Älteste Evangelische Akademie vor Jubiläum

Älteste Evangelische Akademie vor Jubiläum
Tagungen in Bad Boll sorgen immer wieder für Aufregung
Die Evangelische Akademie Bad Boll feiert im kommenden Jahr ihr 75-jähriges Bestehen. Sie ist die älteste und größte kirchliche Akademie in Deutschland, teilte ihr Direktor Jörg Hübner am Montag in Bad Boll bei Göppingen mit.

Zu einem Festakt im September haben sich Bundestagspräsident Wolfgang Schäuble (CDU), Ministerpräsident Winfried Kretschmann (Grüne) und der Bischof der Evangelischen Landeskirche in Württemberg, Frank Otfried July, angesagt.

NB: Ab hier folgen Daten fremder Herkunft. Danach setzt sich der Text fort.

(** Queueing a chunk after the loop has run, and then running the loop,
    gives what running the loop gives when the chunk is queued first. *)
Lemma feed_loop_enqueue fuel t t1 d fuel2 u :
  queue_ok t ->
  feed_loop fuel t = (Ok tt, t1) ->
  feed_loop fuel2 (enqueue d t1) = (Ok tt, u) ->
  exists fuel3 u', feed_loop fuel3 (enqueue d t) = (Ok tt, u') /\ same_stream u u'.
Proof.
  revert t. induction fuel as [| fuel IH]; intros t Hq Ht Hu.
  - destruct (Z.lt_ge_cases (total t) (waiting t)) as [Hlt | Hle].
    + rewrite feed_loop_stop in Ht by exact Hlt. inversion Ht; subst.
      exists fuel2, u. split; [exact Hu | apply same_stream_refl].
    + cbn [feed_loop] in Ht.
      assert ((waiting t <=? total t) = true) as Hc by lia. rewrite Hc in Ht. discriminate.
  - destruct (Z.lt_ge_cases (total t) (waiting t)) as [Hlt | Hle].
    + rewrite feed_loop_stop in Ht by exact Hlt. inversion Ht; subst.
      exists fuel2, u. split; [exact Hu | apply same_stream_refl].
    + destruct (turn_spec t Hq Hle) as (t' & Ht' & Hb' & Htot' & Hc' & Hq').
      rewrite (feed_loop_turn fuel t t' Hle Ht') in Ht.
      destruct (IH t' Hq' Ht Hu) as (fuel3 & u'' & Hu'' & Hsame).
      (* the turn of the session with the chunk queued first *)
      pose proof (enqueue_queue_ok d t Hq) as Hqe.
      pose proof (buf_length_nonneg d) as Hd.
      assert (Hle' : waiting (enqueue d t) <= total (enqueue d t)).
      { cbn [waiting total enqueue set_queue]. lia. }
      destruct (turn_spec (enqueue d t) Hqe Hle') as (t'' & Ht'' & Hb'' & Htot'' & Hc'' & Hq'').
      assert (Hrel : same_stream (enqueue d t') t'').
      { destruct Hq as [Hqt Hw].
        fold (buffered t) in Hqt. unfold buf_length in Hqt.
        change (waiting (enqueue d t)) with (waiting t) in *.
        change (core (enqueue d t)) with (core t) in *.
        change (total (enqueue d t)) with (total t + buf_length d) in *.
        rewrite buffered_enqueue in Hb'', Hc''.
        rewrite take_app_le in Hc'' by lia. rewrite drop_app_le in Hb'' by lia.
        split; [| split].
        - fold (buffered (enqueue d t')) (buffered t'').
          rewrite buffered_enqueue, Hb', Hb''. reflexivity.
        - fold (core (enqueue d t')) (core t'').
          change (core (enqueue d t')) with (core t').
          rewrite Hc', Hc''. reflexivity.
        - change (total (enqueue d t')) with (total t' + buf_length d). lia. }
      destruct (feed_loop_same fuel3 (enqueue d t') t'' u'' Hrel (enqueue_queue_ok d t' Hq') Hu'')
        as (u3 & Hu3 & Hsame3).
      exists (S fuel3), u3. split.
      * rewrite (feed_loop_turn fuel3 (enqueue d t) t'' Hle' Ht''). exact Hu3.
      * eapply same_stream_trans; eassumption.
Qed.

Lemma feed_returns d s :
  queue_ok s -> exists s', feed d s = (Ok tt, s') /\ queue_ok s' /\ total s' < waiting s'.
Proof.
  intros Hq. rewrite feed_unfold.
  apply feed_loop_returns; [apply enqueue_queue_ok, Hq | lia].
Qed.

120 bis 150 Tagungen im Jahr

Die Akademie veranstaltet jährlich 120 bis 150 Tagungen, an denen insgesamt rund 10.000 Menschen teilnehmen. Sie beschäftigt 25 Studienleiter und verfügt über ein Jahresbudget von 3,5 Millionen Euro. Bundesweit gibt es 16 weitere Evangelische Akademien, die von den Landeskirchen betrieben werden.

Eine im September 1945 im Kurhaus Bad Boll organisierte Tagung für "Männer des Rechts und der Wirtschaft" gilt als Gründungsveranstaltung der Evangelischen Akademie Bad Boll. Sie wurde von Pfarrer Eberhard Müller initiiert, der dann bis 1971 Direktor der Akademie war.

Konträre Positionen und umstrittene Gäste

Die Akademie hat mir ihren Tagungen immer wieder bundesweites Aufsehen erregt. So trafen dort 1968 der Philosoph Ernst Bloch und der Studentenführer Rudi Dutschke aufeinander. Später fanden in dem kirchlichen Haus auch Tagungen für Lesben statt. In jüngster Zeit sorgten Veranstaltungen zum Nahostkonflikt für Ärger, nachdem dort Referenten eingeladen waren, die von Kritikern als judenfeindlich eingestuft wurden.

Akademiedirektor Hübner sieht als Markenzeichen seines Hauses die persönliche Begegnung. Menschen mit unterschiedlichen Standpunkten sollten nicht nur übereinander reden, sondern miteinander, sagte er. So habe man vor kurzem auch Vertreter rechtspopulistischer Parteien aus Polen und Ungarn eingeladen, um das Verstehen zwischen konträren Positionen zu ermöglichen.

Die Arbeit der Akademie betrachtet Hübner als "Gesellschaftsdiakonie". In der Geschichte habe das evangelische Haus wesentliche Debatten in Deutschland geprägt, etwa zu den Themen Nachhaltigkeit, Westintegration, Feminismus oder Medienethik. Auch heute sollte der Diskurs nicht vernachlässigt werden. "Demokratie braucht Zeit", betonte Hübner.

Zum Jubiläum plant die Leitung statt einer Festschrift eine interaktive Darstellung der Geschichte im Internet. Neben dem Festakt am 27. September wird es das ganze Jahr über Kunstaktionen, Tagungen und offene Veranstaltungen geben, bei denen sich die Akademie vorstellt. Außerdem wird eine Zukunftswerkstatt Ideen entwickeln, wie sich die Akademie in den kommenden Jahren positionieren soll.